Doctor at Penn State Hershey can't get funding for research.

Meyers had been toiling in relative anonymity for years, working on the use of a common virus to fight cervical cancer. When he applied his research to breast cancers, he found himself in the spotlight. Penn State's public relations team got the story of his findings out in late September 2011, just before Breast Cancer Awareness month.

The researcher at Penn State Hershey Medical Center excited the breast cancer-fighting community last year with news that some in the press called a "breakthrough" and potential "miracle."

It's been a year of significant steps forward around frustrating roadblocks for Dr. Craig Meyers.

Television and newspaper accounts followed and the story itself went viral on the Internet. Hundreds of women desperate for help contacted Meyers.

But it's a long road from the lab to a cure, and even after the wave of publicity, Meyers is struggling to keep his work funded.

"I've applied everywhere I could" for funding, he said.

Meyers' team at Hershey certainly seems to be on to something.

It started a few years ago as Meyers was inserting the adeno-associated virus type 2, or AAV2, into cancer cells. He directed an associate to inject the virus into cancer cells in a petri dish and to let it go for about a week.

Seven days later, the cancer cells were dead — all of them, he said. Meyers thought an incubator had malfunctioned, and tried the test over and over. Each time, the results were the same.

"Basically," he said, "the cells are dying."

Just as important, the healthy tissue was unaffected. "We keep infecting healthy cells and nothing happens," he said.

Meyers moved from testing in petri dishes and last year injected mice with human aggressive triple-negative cancer tumors — the kinds of breast cancer tumors most resistant to treatment. The mice that didn't get the AAV2 injection were too sick to eat, he said. The mice whose tumors he injected with the virus were acting as if they were "perfectly healthy."

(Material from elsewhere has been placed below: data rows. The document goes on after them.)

(** X14.  On the Gen-2 route (a URL containing protect/liveview, on the
    configured site and not the login page) a [run] on a page that stays
    the same applies the Gen-2 driver and returns without navigating: the
    Gen-2 branch returns before the block that watches the session, so the
    page is not reloaded from there, whatever the client storage holds. *)
Theorem run_gen2_route :
  exists w', run h fuel w = (Ok tt, w') /\ navigated w' = navigated w.
Proof.
  unfold run, try_catchM. rewrite bind_Logger_log.
  unfold bind at 1. rewrite configLoad_eq, now_Logger_log, config_loaded.
  cbv beta iota.
  rewrite bind_document, now_set_now, (page_static _), not_config_screen.
  cbv iota. rewrite on_configured_url. change (negb true) with false. cbv iota.
  lazymatch goal with
  | |- context [bind (await_waitUntil _ _ _ _ _)
                  (fun lsv => bind (@?X lsv) (fun _ => ?K)) ?W] =>
      assert (HK : Ends stays K (fun _ => True));
      [|destruct (ends_loading_screen h pg fuel page_static fuel_enough stays
                    ltac:(effects_side) ltac:(effects_side) ltac:(effects_side)
                    ltac:(effects_side) K HK W) as ([] & w' & E & _ & Hst)]
  end.
  - eapply ends_bind; [effects_side|apply (ends_document h pg page_static); effects_side|].
    intros ? ->. rewrite not_login.
    apply ends_bind with (P := fun b : bool => b = true);
      [effects_side|apply ends_ret; [effects_side|reflexivity]|].
    intros ? ->. change (negb true) with false. cbv iota.
    eapply ends_bind; [effects_side|apply (ends_document h pg page_static); effects_side|].
    intros ? ->. rewrite on_liveview.
    eapply ends_bind; [effects_side|apply ends_Logger_log; effects_side|].
    intros _ _.
    apply ends_bind with (P := fun _ : bool => True); [effects_side| |].
    + apply ends_respects.
      * apply (layout_driver_ends h pg fuel); [assumption|assumption|].
        simpl. left. reflexivity.
      * apply respects_handleLiveviewV2; effects_side.
    + intros _ _. apply ends_ret; [effects_side|exact I].
  - rewrite E. exists w'. split; [reflexivity|]. exact Hst.
Qed.
End Gen2Route.

Lemma run_gen2_route_witness :
  exists w',
    run (static_host liveview_page_with_modal (Some site_config)) 700
      (initial_world 0) = (Ok tt, w') /\
    navigated w' = navigated (initial_world 0).
Proof.
  apply (run_gen2_route (static_host liveview_page_with_modal (Some site_config))
           liveview_page_with_modal 700 site_config (initial_world 0));
    first [reflexivity | lia | intros t; reflexivity].
Defined.

Section LoginRoute.
Variable h : host.
Variable pg : page.
Variable fuel : nat.
Hypothesis page_static : static h pg.
Hypothesis fuel_enough : (601 <= fuel)%nat.
Hypothesis on_login : checkUrl pg "login" = true.

Lemma handleLogin_fails_on_login_page w :
  exists a w', handleLogin h fuel w = (Ok a, w') /\ a = false.
Proof.
  unfold handleLogin, try_catchM. rewrite bind_Logger_log.
  destruct (ends_await_default h pg fuel page_static fuel_enough
              (fun _ _ => True) (fun _ => I) (fun _ _ _ _ _ => I)
              (fun _ _ => I) (fun _ _ => I)
              (fun pg => hasElements
                           (querySelectorAll pg CONFIG.SELECTORS.LOGIN_BUTTON))
              (snd (Logger_log [Lit "Handling login process"] w)))
    as (b & w1 & E1 & _ & _).
  rewrite (bind_Ok _ _ _ b w1 E1).
  destruct b; cbn [negb]; [|eexists; eexists; split; reflexivity].
  unfold bind at 1. rewrite configLoad_eq.
  destruct (configLoad_reply h (now w1)) as [c|e];
    [|eexists; eexists; split; reflexivity].
  destruct (credentials_present c); cbn [negb];
    [|eexists; eexists; split; reflexivity].
  rewrite bind_document.
  match goal with |- context [bind (setNativeValue h ?el ?v) ?k ?W] =>
    destruct (setNativeValue_returns h el v W) as (wa & Ea);
    rewrite (bind_Ok _ _ _ tt wa Ea) end.
  match goal with |- context [bind (setNativeValue h ?el ?v) ?k ?W] =>
    destruct (setNativeValue_returns h el v W) as (wb & Eb);
    rewrite (bind_Ok _ _ _ tt wb Eb) end.
  match goal with |- context [bind (clickElement h ?el) ?k ?W] =>
    destruct (clickElement_returns h el W) as (wc & Ec);
    rewrite (bind_Ok _ _ _ tt wc Ec) end.
  destruct (ends_await_default h pg fuel page_static fuel_enough
              (fun _ _ => True) (fun _ => I) (fun _ _ _ _ _ => I)
              (fun _ _ => I) (fun _ _ => I)
              (fun pg => negb (checkUrl pg "login")) wc)
    as (b & wd & Ed & Hb & _).
  rewrite (bind_Ok _ _ _ b wd Ed). rewrite on_login in Hb. subst b.
  eexists. eexists. split; reflexivity.
Qed.

Variable cfg : config.
Variable w : world.
Hypothesis config_loaded : configLoad_reply h (now w) = Returns (Some cfg).
Hypothesis not_config_screen :
  checkUrl pg "index.html" || checkUrl pg "config.html" = false.
Hypothesis on_configured_url : checkUrl pg (js_string (url cfg)) = true.

(** X15.  While the page stays on the login route, whether the login form
    never shows, the credentials are missing or the login is not followed
    by a redirect, [handleLogin] returns [false] and [run] ends there: it
    assigns no style and does not navigate. *)
Theorem run_stops_at_login :
  (forall w0, exists w1, handleLogin h fuel w0 = (Ok false, w1)) /\
  exists w', run h fuel w = (Ok tt, w') /\
             style w' = style w /\ navigated w' = navigated w.
Proof.
  split.
  { intros w0. destruct (handleLogin_fails_on_login_page w0) as (a & w1 & E & ->).
    eauto. }
  unfold run, try_catchM. rewrite bind_Logger_log.
  unfold bind at 1. rewrite configLoad_eq, now_Logger_log, config_loaded.
  cbv beta iota.
  rewrite bind_document, now_set_now, (page_static _), not_config_screen.
  cbv iota. rewrite on_configured_url. change (negb true) with false. cbv iota.
  lazymatch goal with
  | |- context [bind (await_waitUntil _ _ _ _ _)
                  (fun lsv => bind (@?X lsv) (fun _ => ?K)) ?W] =>
      assert (HK : Ends login_effects K (fun _ => True));
      [|destruct (ends_loading_screen h pg fuel page_static fuel_enough
                    login_effects
                    ltac:(effects_side) ltac:(effects_side) ltac:(effects_side)
                    ltac:(effects_side) K HK W) as ([] & w' & E & _ & Hst)]
  end.
  - eapply ends_bind;
      [effects_side|apply (ends_document h pg page_static); effects_side|].
    intros ? ->. rewrite on_login.
    apply ends_bind with (P := fun b : bool => b = false); [effects_side| |].
    + eapply ends_bind; [effects_side|apply ends_Logger_log; effects_side|].
      intros _ _.
      apply ends_bind with (P := fun b : bool => b = false); [effects_side| |].
      * apply ends_respects; [exact handleLogin_fails_on_login_page|].
        apply respects_handleLogin; effects_side.
      * intros ? ->.
        eapply ends_bind; [effects_side|apply ends_Logger_error; effects_side|].
        intros _ _. apply ends_ret; [effects_side|reflexivity].
    + intros ? ->. change (negb false) with true. cbv iota.
      apply ends_ret; [effects_side|exact I].
  - rewrite E. exists w'. split; [reflexivity|]. exact Hst.
Qed.
End LoginRoute.
(* ===== verification/_CoqProject ===== *)
-Q . S2P
Prelude.v
PyNum.v
Timing.v
Scheduler.v
Phase.v
Display.v
Render.v
Capture.v
Session.v
Binary64.v
Text.v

The exciting findings made for good stories. But why, if Meyers is finding 100 percent success in killing cancer cells, is funding such a problem?

At least in part, it's the nature of research and limited resources.

In fact, the use of adeno-associated viruses to fight cancer is not new, though better understanding of genetics makes the research more promising.

"The idea and concept of using AAV to target tumors is somewhat 'old new,' " said Dr. Richard J. Samulski, a researcher at the University of North Carolina.

He noted research going back to 1981 showing that AAV inhibited cancer tumor growth in hamsters.

Meyers' work takes that further, and in human cancer cells.

Normal cells are programmed to kill themselves in a process called apoptosis, but cancer cells seem to lose that programming, Meyers said. AAV2 seems to awaken that process in cancer cells, he said.

Meyers' team is still trying to understand why the virus sends a cancer cell into a death spiral. Once the researchers fully understand how elements of AAV2 work on cancer cells, they then can determine how to best deliver the virus. One idea being considered, he said, is creation of a Trojan horse of inert material that would carry the virus and that the body's immune system would leave alone.